リゾトミーは脊髄の神経根を切断する神経外科手術です。脳性麻痺や神経根圧迫、重度の腰痛など、様々な疼痛の緩和を目的に行われます。リゾトミーには複数のタイプがあり、それぞれに固有の合併症リスクがあります。

椎間関節リゾトミー

関節の損傷や変性疾患に伴う疼痛を軽減するために実施されます。関節が摩擦し合うことで激しい痛みが生じますが、手術によりその痛みを抑えることができます。

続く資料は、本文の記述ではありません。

(* ===== verification/StpRoletrns.v ===== *)
(** * Port role transitions machine ([stp_roletrns.c]) *)

From Stdlib Require Import ZArith Lia.
From stdpp Require Import base gmap list option.
From S2P Require Import Prelude StpTypes StpHeap StpStatmch StpPort.
Import RoletrnsState.

Definition roletrns_field : MACH_FIELD STATES :=
  mkField (fun port => Some port.(roletrns)) (fun m port => port <| roletrns := m |>).

#[export] Instance roletrns_STATES_eq_dec : EqDecision STATES.
Proof. solve_decision. Defined.

(** [port->owner->ports]. *)
Definition owner_ports (st : STP_T) (port : PORT_T) : outcome (list PORT_REF) :=
  let* stpm := get_stpm st port.(owner) in Done stpm.(STPM.ports).

Definition stp_roletrns_setSyncTree (st : STP_T) (port : PORT_T) : outcome STP_T :=
  let* l := owner_ports st port in
  upd_ports l (fun q => q <| sync := true |>) st.

Definition stp_roletrns_setReRootTree (st : STP_T) (port : PORT_T) : outcome STP_T :=
  let* l := owner_ports st port in
  upd_ports l (fun q => q <| reRoot := true |>) st.

(** [ok] holds of every port of the list, [this] and the ports out of the
    protocol excepted. *)
Fixpoint all_others (st : STP_T) (this : PORT_T) (ok : PORT_T → bool) (l : list PORT_REF)
    : outcome bool :=
  match l with
  | [] => Done true
  | q :: l' =>
      let* port := get_port st q in
      if (port.(port_index) =? this.(port_index)) || port.(admin_non_stp) then
        all_others st this ok l'
      else if negb (ok port) then Done false
      else all_others st this ok l'
  end.

Definition stp_roletrns_compute_all_synced (st : STP_T) (this : PORT_T) : outcome bool :=
  let* l := owner_ports st this in all_others st this (fun q => q.(synced)) l.

Definition stp_roletrns_compute_re_rooted (st : STP_T) (this : PORT_T) : outcome bool :=
  let* l := owner_ports st this in all_others st this (fun q => q.(rrWhile) =? 0) l.

Definition stp_roletrns_setnewinfoCist (p : PORT_REF) (st : STP_T) : outcome STP_T :=
  upd_port p (fun this => this <| newInfoCist := true |>) st.

Definition stp_roletrns_setnewinfoMsti (p : PORT_REF) (st : STP_T) : outcome STP_T :=
  let* this := get_port st p in
  let* cistport := stp_port_mst_findport st STP_CIST_ID this.(port_index) in
  match cistport with
  | Some c => upd_port c (fun q => q <| newInfoMsti := true |>) st
  | None => Done st
  end.

Definition stp_roletrns_setnewinfoXst (p : PORT_REF) (st : STP_T) : outcome STP_T :=
  let* this := get_port st p in
  if this.(vlan_id) =? STP_CIST_ID then stp_roletrns_setnewinfoCist p st
  else stp_roletrns_setnewinfoMsti p st.

(** [stp_stpm_get_the_cist]. *)
Definition stp_stpm_get_the_cist (st : STP_T) : outcome (option STPM_T) :=
  match st.(g_CISTBRIDGE) with
  | Some b => let* stpm := get_stpm st b in Done (Some stpm)
  | None => Done None
  end.

Definition MSTP_roletrns_enter_state (st : STP_T) (p : PORT_REF) : outcome STP_T :=
  let* '(port, this) := mach_of roletrns_field st p in
  let* cist := stp_stpm_get_the_cist st in
  match cist with
  | None => Done st
  | Some stpm =>
      let rootFD := stpm.(STPM.rootTimes).(ForwardDelay) in
      match this.(State) with
      | BEGIN | INIT_PORT =>
          Done (put_port st p
            (port <| selectedRole := DisabledPort |> <| role := DisabledPort |>
                  <| reselect := true |> <| synced := false |> <| sync := true |>
                  <| reRoot := true |> <| rrWhile := rootFD |> <| fdWhile := rootFD |>
                  <| rbWhile := 0 |>))
      | BLOCK_PORT =>
          Done (put_port st p
            (port <| role := port.(selectedRole) |> <| forward := false |>
                  <| learn := false |>))
      | BLOCKED_PORT =>
          Done (put_port st p
            (port <| fdWhile := rootFD |> <| synced := true |> <| rrWhile := 0 |>
                  <| reRoot := false |> <| sync := false |>))
      | BACKUP_PORT =>
          Done (put_port st p (port <| rbWhile := 2 * stpm.(STPM.rootTimes).(HelloTime) |>))
      | PROPOSED =>
          let* st := stp_roletrns_setSyncTree st port in
          upd_port p (fun port => port <| proposed := false |>) st
      | PROPOSING =>
          stp_roletrns_setnewinfoXst p (put_port st p (port <| proposing := true |>))
      | AGREES =>
          stp_roletrns_setnewinfoXst p
            (put_port st p (port <| proposed := false |> <| agree := true |>))
      | SYNCED =>
          let port := if port.(role) <>e RootPort then port <| rrWhile := 0 |> else port in
          Done (put_port st p (port <| synced := true |> <| sync := false |>))
      | REROOT => stp_roletrns_setReRootTree st port
      | FORWARD => Done (put_port st p (port <| fdWhile := 0 |> <| forward := true |>))
      | LISTEN =>
          Done (put_port st p
            (port <| forward := false |> <| learn := false |> <| fdWhile := rootFD |>))
      | LEARN => Done (put_port st p (port <| learn := true |> <| fdWhile := rootFD |>))
      | REROOTED => Done (put_port st p (port <| reRoot := false |>))
      | ROOT => Done (put_port st p (port <| rrWhile := rootFD |>))
      | NON_STP => Done (put_port st p (port <| role := NonStpPort |>))
      | ACTIVE_PORT => Done (put_port st p (port <| role := port.(selectedRole) |>))
      end
  end.
(* ===== verification/StpPortinfo.v ===== *)
(** * Port information machine ([stp_portinfo.c]) *)

From Stdlib Require Import ZArith Lia.
From stdpp Require Import base gmap list option.
From S2P Require Import Prelude StpTypes StpVector StpHeap StpStatmch StpPort StpRoletrns.
Import InfoState.

Definition DEF_BR_HELLOT : Z := 2.

Definition info_field : MACH_FIELD STATES :=
  mkField (fun port => Some port.(info)) (fun m port => port <| info := m |>).

(** ** Classification of the received message *)

(** [(8 + MaxAge) / 16], at least 1, plus the age of the message. *)
Definition effective_age (maxAge msgAge : Z) : Z :=
  let eff_age := (8 + maxAge) / 16 in
  let eff_age := if eff_age <? 1 then 1 else eff_age in
  eff_age + msgAge.

(** The times the received message would give the port. *)
Definition stp_portinfo_updt_recvmsg_timer (st : STP_T) (port : PORT_T) : outcome TIMEVALUES_T :=
  let v := port.(msgTimes) in
  if port.(vlan_id) =? STP_CIST_ID then
    if negb port.(rcvdInternal) then
      let* stpm := get_stpm st port.(owner) in
      Done (v <| MessageAge :=
                   u16 (effective_age port.(portTimes).(MaxAge) port.(msgTimes).(MessageAge)) |>
              <| RemainingHops := stpm.(STPM.BrTimes).(RemainingHops) |>)
    else
      Done (v <| MessageAge := port.(msgTimes).(MessageAge) |>
              <| RemainingHops := u8 (port.(msgTimes).(RemainingHops) - 1) |>)
  else Done (v <| RemainingHops := u8 (port.(msgTimes).(RemainingHops) - 1) |>).

Definition msg_role (flags : Z) : Z := Z.shiftr (Z.land flags PORT_ROLE_MASK) PORT_ROLE_OFFS.

(** [msgPortRole] is assigned, then the message is compared with what the port
    holds.  [cfg_ok]: whether a configuration BPDU counts as designated, which
    the CIST version allows and the MSTI version does not. *)
Definition rcvinfo (cfg_ok : bool) (st : STP_T) (port : PORT_T) : outcome (PORT_T * RCVD_MSG_T) :=
  if port.(msgBpduType) =? BPDU_TOPO_CHANGE_TYPE then Done (port, OtherMsg)
  else
    let port := port <| msgPortRole := RSTP_PORT_ROLE_UNKN |> in
    let port :=
      if BPDU_RSTP =? port.(msgBpduType) then
        port <| msgPortRole := msg_role port.(msgFlags) |>
      else port in
    let bridcmp := stp_vector_compare port.(msgPrio) port.(portPrio) in
    let* msgtimer := stp_portinfo_updt_recvmsg_timer st port in
    let timecmp := stp_times_compare msgtimer port.(portTimes) in
    let desgn := (RSTP_PORT_ROLE_DESGN =? port.(msgPortRole)) ||
                 (cfg_ok && (BPDU_CONFIG_TYPE =? port.(msgBpduType))) in
    Done (port,
      if desgn &&
         ((bridcmp <? 0) ||
          ((stp_vector_compare_bridge_id port.(msgPrio).(design_bridge)
              port.(portPrio).(design_bridge) =? 0) &&
           (port.(msgPrio).(design_port) =? port.(portPrio).(design_port)) &&
           negb (timecmp =? 0))) then SuperiorDesignateMsg
      else if desgn && ((bridcmp =? 0) && (timecmp =? 0)) then RepeatedDesignateMsg
      else if (RSTP_PORT_ROLE_ROOT =? port.(msgPortRole)) && (0 <=? bridcmp) then ConfirmedRootMsg
      else OtherMsg).

Definition stp_portinfo_cist_rcvinfo := rcvinfo true.
Definition stp_portinfo_msti_rcvinfo := rcvinfo false.

Definition stp_portinfo_xst_rcvinfo (st : STP_T) (port : PORT_T) : outcome (PORT_T * RCVD_MSG_T) :=
  if port.(vlan_id) =? STP_CIST_ID then stp_portinfo_cist_rcvinfo st port
  else stp_portinfo_msti_rcvinfo st port.

(** ** Recording what the message says *)

Definition stp_portinfo_record_masteredcist (st : STP_T) (p : PORT_REF) : outcome STP_T :=
  let* port := get_port st p in
  if negb port.(rcvdInternal) then
    upd_ports port.(nextMst) (fun q => q <| mstiMastered := false |>) st
  else Done st.

Definition stp_portinfo_record_masteredmsti (st : STP_T) (p : PORT_REF) : outcome STP_T :=
  let* port := get_port st p in
  Done (put_port st p
    (port <| mstiMastered :=
       port.(operPointToPointMac) && bit_set port.(msgFlags) MASTER_BIT |>)).

Definition stp_portinfo_record_masteredxst (st : STP_T) (p : PORT_REF) : outcome STP_T :=
  let* port := get_port st p in
  if port.(vlan_id) =? STP_CIST_ID then stp_portinfo_record_masteredcist st p
  else stp_portinfo_record_masteredmsti st p.

Definition stp_portinfo_record_proposalcist (st : STP_T) (p : PORT_REF) : outcome STP_T :=
  let* port := get_port st p in
  let prop := (RSTP_PORT_ROLE_DESGN =? port.(msgPortRole)) &&
              bit_set port.(msgFlags) PROPOSAL_BIT && port.(operPointToPointMac) in
  let st := put_port st p (port <| proposed := prop |>) in
  if negb port.(rcvdInternal) then
    upd_ports port.(nextMst) (fun q => q <| proposed := prop |>) st
  else Done st.

Definition stp_portinfo_record_proposalmsti (st : STP_T) (p : PORT_REF) : outcome STP_T :=
  let* port := get_port st p in
  Done (put_port st p
    (port <| proposed := bit_set port.(msgFlags) PROPOSAL_BIT && port.(operPointToPointMac) |>)).

Definition stp_portinfo_record_proposalxst (st : STP_T) (p : PORT_REF) : outcome STP_T :=
  let* port := get_port st p in
  if port.(vlan_id) =? STP_CIST_ID then stp_portinfo_record_proposalcist st p
  else stp_portinfo_record_proposalmsti st p.

Definition stp_portinfo_xstinfo_check (port : PORT_T) : bool :=
  stp_vector_compare port.(msgPrio) port.(portPrio) <=? 0.

(** The test of both agreement functions: [bridcmp] is the truth value of a
    comparison, 0 or 1. *)
Definition agreement_test (port : PORT_T) : bool :=
  bit_set port.(msgFlags) AGREEMENT_BIT && port.(operPointToPointMac) &&
  (let bridcmp := if stp_vector_compare port.(msgPrio) port.(portPrio) <=? 0 then 1 else 0 in
   (bit_set port.(msgFlags) (Z.shiftl RSTP_PORT_ROLE_ROOT PORT_ROLE_OFFS) && (bridcmp <=? 0)) ||
   (bit_set port.(msgFlags) (Z.shiftl RSTP_PORT_ROLE_DESGN PORT_ROLE_OFFS) && (0 <=? bridcmp))).

Definition stp_portinfo_record_agreementcist (st : STP_T) (p : PORT_REF) : outcome STP_T :=
  let* port := get_port st p in
  let agr := agreement_test port in
  let st := put_port st p (port <| agreed := agr |>) in
  if negb port.(rcvdInternal) then
    upd_ports port.(nextMst) (fun q => q <| agreed := agr |>) st
  else Done st.

Definition stp_portinfo_record_agreementmsti (st : STP_T) (p : PORT_REF) : outcome STP_T :=
  let* port := get_port st p in
  let* found := stp_port_mst_findport st STP_CIST_ID port.(port_index) in
  match found with
  | None => Done st
  | Some c =>
      let* cist_port := get_port st c in
      let bridcmp := stp_vector_compare cist_port.(msgPrio) cist_port.(portPrio) in
      Done (put_port st p
        (port <| agreed :=
           ((bridcmp =? 0) || (bridcmp <? -4) || (4 <? bridcmp)) && agreement_test port |>))
  end.

Definition stp_portinfo_record_agreementxst (st : STP_T) (p : PORT_REF) : outcome STP_T :=
  let* port := get_port st p in
  if port.(vlan_id) =? STP_CIST_ID then stp_portinfo_record_agreementcist st p
  else stp_portinfo_record_agreementmsti st p.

  • 局所麻酔薬の投与に伴い、一時的に痛みが増悪することがある。
  • 疼痛が再発した場合、年に一度の再施術が必要になることがある。
  • 針の位置がずれると、脚や背中の別部位に新たな痛みが出る可能性がある。
  • めまい、出血、長期間にわたる筋力低下など、手術全般に共通する合併症が起こり得る。

選択的背側リゾトミー

主に脳性麻痺患者を対象に行われ、筋肉から脊髄へ伝わる感覚神経線維の一部を切断します。感覚情報の過剰伝達を抑えることで痙縮を軽減します。

  • 下肢や膀胱の麻痺が起こる可能性。
  • 勃起障害。
  • 感覚障害(皮膚の感覚低下や異常感覚)。
  • 術後感染。
  • 脊髄液漏。
  • 術後数週間続く皮膚過敏症(約6週間で改善することが多い)。
  • 膀胱機能障害は数週間で自然に回復することがある。
  • 尿路感染症や肺炎のリスク。
  • めまい、出血、術後疼痛など、一般的な手術リスク。

選択的後側リゾトミー

痙性脳性麻痺の患者で、後側脊髄の神経が引き起こす痙攣を抑えるために行われます。手術は高度に選択的に神経根を切断します。

  • 術後の激しい疼痛と筋力低下。
  • 股関節脱臼のリスク。
  • 重篤な合併症(気管支痙攣、誤嚥性肺炎、尿閉、感覚障害)※1986年以降の報告で約15%が発生。
  • めまい、吐き気、出血など、手術全般に伴う一般的な合併症。